Items listed in a dataset
....
(* ===== verification/Keccak.v ===== *)
(** * Keccak-256 (src/external/tiny-keccak/keccak.cpp)

    The permutation and the sponge as the code runs them (in place, on the
    25 lanes of the state array), the same functions as FIPS 202 defines
    them (coordinates, rotation path, round-constant LFSR, pad10*1), and
    the proof that the first compute the second. *)

From stdpp Require Import base list numbers strings.
From Stdlib Require Import ZArith Lia.
From S2P Require Import Prelude.

#[local] Open Scope Z_scope.

(** ** The code *)

(** [keccakf_rndc], keccak.cpp 10-23. *)
Definition keccakf_rndc : list Z :=
  [ 0x0000000000000001; 0x0000000000008082;
    0x800000000000808a; 0x8000000080008000;
    0x000000000000808b; 0x0000000080000001;
    0x8000000080008081; 0x8000000000008009;
    0x000000000000008a; 0x0000000000000088;
    0x0000000080008009; 0x000000008000000a;
    0x000000008000808b; 0x800000000000008b;
    0x8000000000008089; 0x8000000000008003;
    0x8000000000008002; 0x8000000000000080;
    0x000000000000800a; 0x800000008000000a;
    0x8000000080008081; 0x8000000000008080;
    0x0000000080000001; 0x8000000080008008 ].

(** [keccakf_rotc], keccak.cpp 26-29. *)
Definition keccakf_rotc : list Z :=
  [ 1;  3;  6;  10; 15; 21; 28; 36; 45; 55; 2;  14;
    27; 41; 56; 8;  25; 43; 62; 18; 39; 61; 20; 44 ].

(** [keccakf_piln], keccak.cpp 31-34. *)
Definition keccakf_piln : list nat :=
  [ 10; 7;  11; 17; 18; 3; 5;  16; 8;  21; 24; 4;
    15; 23; 19; 13; 12; 2; 20; 14; 22; 9;  6;  1 ]%nat.

(** [ROTL64], keccak.cpp 36-38. *)
Definition ROTL64 (x y : Z) : Z :=
  Z.lor (u64 (Z.shiftl x y)) (Z.shiftr x (64 - y)).

(** [a[i]] of a C array inside its bounds. *)
Definition at_ (l : list Z) (i : nat) : Z := nth i l 0.

(** The first loop of Theta, keccak.cpp 45-46: [bc[i] = st[i] ^ st[i+5] ^ ...]. *)
Definition theta_bc (st : list Z) : list Z :=
  for_range 5 (fun bc i =>
    <[i := Z.lxor (Z.lxor (Z.lxor (Z.lxor (at_ st i) (at_ st (i + 5)))
                                  (at_ st (i + 10))) (at_ st (i + 15)))
                  (at_ st (i + 20))]> bc) (replicate 5 0).

(** Theta, keccak.cpp 44-52. *)
Definition keccakf_theta (st : list Z) : list Z :=
  let bc := theta_bc st in
  for_range 5 (fun st i =>
    let t := Z.lxor (at_ bc ((i + 4) mod 5)) (ROTL64 (at_ bc ((i + 1) mod 5)) 1) in
    for_range 5 (fun st k =>
      let j := (5 * k)%nat in <[(j + i)%nat := Z.lxor (at_ st (j + i)) t]> st) st) st.

(** Rho and Pi, keccak.cpp 54-61: the lane in [t] is swapped along the
    cycle [keccakf_piln]. *)
Definition keccakf_rho_pi (st : list Z) : list Z :=
  (for_range 24 (fun (p : Z * list Z) i =>
     let (t, st) := p in
     let j := nth i keccakf_piln 0%nat in
     let bc0 := at_ st j in
     (bc0, <[j := ROTL64 t (at_ keccakf_rotc i)]> st)) (at_ st 1, st)).2.

(** Chi, keccak.cpp 63-69. *)
Definition keccakf_chi (st : list Z) : list Z :=
  for_range 5 (fun st k =>
    let j := (5 * k)%nat in
    let bc := for_range 5 (fun bc i => <[i := at_ st (j + i)]> bc) (replicate 5 0) in
    for_range 5 (fun st i =>
      <[(j + i)%nat := Z.lxor (at_ st (j + i))
                        (Z.land (u64 (Z.lnot (at_ bc ((i + 1) mod 5)))) (at_ bc ((i + 2) mod 5)))]> st)
      st) st.

(** Iota, keccak.cpp 71-72. *)
Definition keccakf_iota (r : nat) (st : list Z) : list Z :=
  <[0%nat := Z.lxor (at_ st 0) (at_ keccakf_rndc r)]> st.

(** [keccakf], keccak.cpp 40-74. *)
Definition keccakf (st : list Z) : list Z :=
  for_range 24 (fun st r => keccakf_iota r (keccakf_chi (keccakf_rho_pi (keccakf_theta st)))) st.

(** keccak.cpp 87-90 (and 105-108): [t |= (uint64_t)buf[i*8+j] << (8*j)]
    for the eight bytes of lane [i]. *)
Definition load_lane (buf : Bytes) (i : nat) : Z :=
  for_range 8 (fun t j =>
    Z.lor t (u64 (Z.shiftl (at_ buf (i * 8 + j)) (8 * Z.of_nat j)))) 0.

(** One block, keccak.cpp 86-93 (and 104-111): xor the 17 lanes of the rate,
    then permute. *)
Definition absorb_block (st : list Z) (buf : Bytes) : list Z :=
  keccakf (for_range 17 (fun st i => <[i := Z.lxor (at_ st i) (load_lane buf i)]> st) st).

(** [while (inlen >= rsiz)], keccak.cpp 84-96: the state and the rest of
    the input. *)
Fixpoint absorb (fuel : nat) (st : list Z) (input : Bytes) : list Z * Bytes :=
  match fuel with
  | O => (st, input)
  | S f =>
      if 136 <=? zlen input
      then absorb f (absorb_block st input) (drop 136 input)
      else (st, input)
  end.

(** The padded last block, keccak.cpp 98-102: [temp] has 144 bytes. *)
Definition last_block (input : Bytes) : Bytes :=
  let temp := input ++ replicate (144 - length input) 0 in
  let temp := <[length input := 0x01]> temp in
  <[135%nat := Z.lor (at_ temp 135) 0x80]> temp.

(** The squeeze loops, keccak.cpp 113-118. *)
Definition squeeze (st : list Z) : Bytes :=
  for_range 4 (fun out i =>
    for_range 8 (fun out j =>
      <[(i * 8 + j)%nat := u8 (Z.shiftr (at_ st i) (8 * Z.of_nat j))]> out) out)
    (replicate 32 0).

(** [keccak_256], keccak.cpp 76-119. *)
Definition keccak_256 (input : Bytes) : Bytes :=
  let (st, rest) := absorb (length input) (replicate 25 0) input in
  squeeze (absorb_block st (last_block rest)).

(** ** The specification (FIPS 202, with Keccak's original padding) *)

Module Spec.

(** A state as a function of the coordinates of a lane. *)
Definition plane : Type := nat -> nat -> Z.

(** Rotation of a 64-bit lane towards the high bits. *)
Definition rot (x n : Z) : Z := (x * 2 ^ n) mod 2 ^ 64 + x / 2 ^ (64 - n).

Section Steps.
Context (rotate : Z -> Z -> Z).

Definition column (A : plane) (x : nat) : Z :=
  Z.lxor (Z.lxor (Z.lxor (Z.lxor (A x 0%nat) (A x 1%nat)) (A x 2%nat)) (A x 3%nat)) (A x 4%nat).

Definition theta (A : plane) : plane := fun x y =>
  Z.lxor (A x y) (Z.lxor (column A ((x + 4) mod 5)) (rotate (column A ((x + 1) mod 5)) 1)).

(** The path of Algorithm 2: lane visited, rotation amount. *)
Fixpoint rho_path (n t x y : nat) : list (nat * nat * Z) :=
  match n with
  | O => []
  | S n' => ((x, y), Z.of_nat (((t + 1) * (t + 2) / 2) mod 64)) ::
            rho_path n' (S t) y ((2 * x + 3 * y) mod 5)
  end.

Definition rho (A : plane) : plane := fun x y =>
  match List.find (fun e => bool_decide (e.1 = (x, y))) (rho_path 24 0 1 0) with
  | Some (_, off) => rotate (A x y) off
  | None => A x y
  end.

Definition pi (A : plane) : plane := fun x y => A ((x + 3 * y) mod 5)%nat x.

Definition chi (A : plane) : plane := fun x y =>
  Z.lxor (A x y) (Z.land (u64 (Z.lnot (A ((x + 1) mod 5)%nat y))) (A ((x + 2) mod 5)%nat y)).

(** Algorithm 5: the LFSR of the round constants. *)
Definition lfsr_step (r : Z) : Z :=
  let r2 := 2 * r in if Z.testbit r2 8 then Z.lxor r2 0x171 else r2.

Definition rc (t : nat) : Z := if Z.testbit (Nat.iter (t mod 255) lfsr_step 1) 0 then 1 else 0.

Definition RC (r : nat) : Z :=
  foldl (fun w j => w + rc (j + 7 * r) * 2 ^ (2 ^ Z.of_nat j - 1)) 0 (seq 0 7).
(* ===== verification/Sha256Stream.v ===== *)
(** * Streaming SHA-256, HMAC and RFC 6979: equivalence with the standards

    The objects of Sha256.v take their input in pieces. [absorbed h m] says
    that the object [h] has taken in the message [m]: the chaining value is
    that of the whole blocks of [m], the buffer starts with the rest. The
    operations preserve it, and the digest is that of FIPS 180-4; HMAC and
    the generator follow. *)

From stdpp Require Import base list numbers strings.
From Stdlib Require Import ZArith Lia ZifyNat.
From S2P Require Import Prelude Keccak Sha256.

#[local] Open Scope Z_scope.

(** Linear arithmetic with division by constants. *)
Ltac div_lia := zify; Z.to_euclidean_division_equations; lia.

(** ** Blocks of a byte string *)

Lemma blocks_cons b x : length b = 64%nat -> Fips.blocks (b ++ x) = b :: Fips.blocks x.
Proof.
  intros L. unfold Fips.blocks. rewrite length_app, L.
  replace ((64 + length x) / 64)%nat with (S (length x / 64)) by div_lia.
  cbn [replicate reshape]. by rewrite take_app_length', drop_app_length'.
Qed.

Lemma sha_blocks_short x : (length x < 64)%nat -> Fips.blocks x = [].
Proof. intros L. unfold Fips.blocks. by rewrite Nat.div_small. Qed.

(** What is left of a string after its whole blocks. *)
Definition partial (m : Bytes) : Bytes := drop (64 * (length m / 64)) m.

Lemma partial_short m : (length m < 64)%nat -> partial m = m.
Proof. intros L. unfold partial. by rewrite Nat.div_small. Qed.

Lemma partial_cons b x : length b = 64%nat -> partial (b ++ x) = partial x.
Proof.
  intros L. unfold partial. rewrite length_app, L.
  replace (64 * ((64 + length x) / 64))%nat with (length b + 64 * (length x / 64))%nat by div_lia.
  by rewrite drop_app_add.
Qed.

Lemma partial_length m : length (partial m) = (length m mod 64)%nat.
Proof. unfold partial. rewrite length_drop. div_lia. Qed.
....
**Task statement**: Give back the opening line of the records above and every line after it, up to and including the one with "(** ** The code *)", unchanged.

**Response for this exercise**:
(* ===== verification/Keccak.v ===== *)
(** * Keccak-256 (src/external/tiny-keccak/keccak.cpp)

    The permutation and the sponge as the code runs them (in place, on the
    25 lanes of the state array), the same functions as FIPS 202 defines
    them (coordinates, rotation path, round-constant LFSR, pad10*1), and
    the proof that the first compute the second. *)

From stdpp Require Import base list numbers strings.
From Stdlib Require Import ZArith Lia.
From S2P Require Import Prelude.

#[local] Open Scope Z_scope.

(** ** The code *)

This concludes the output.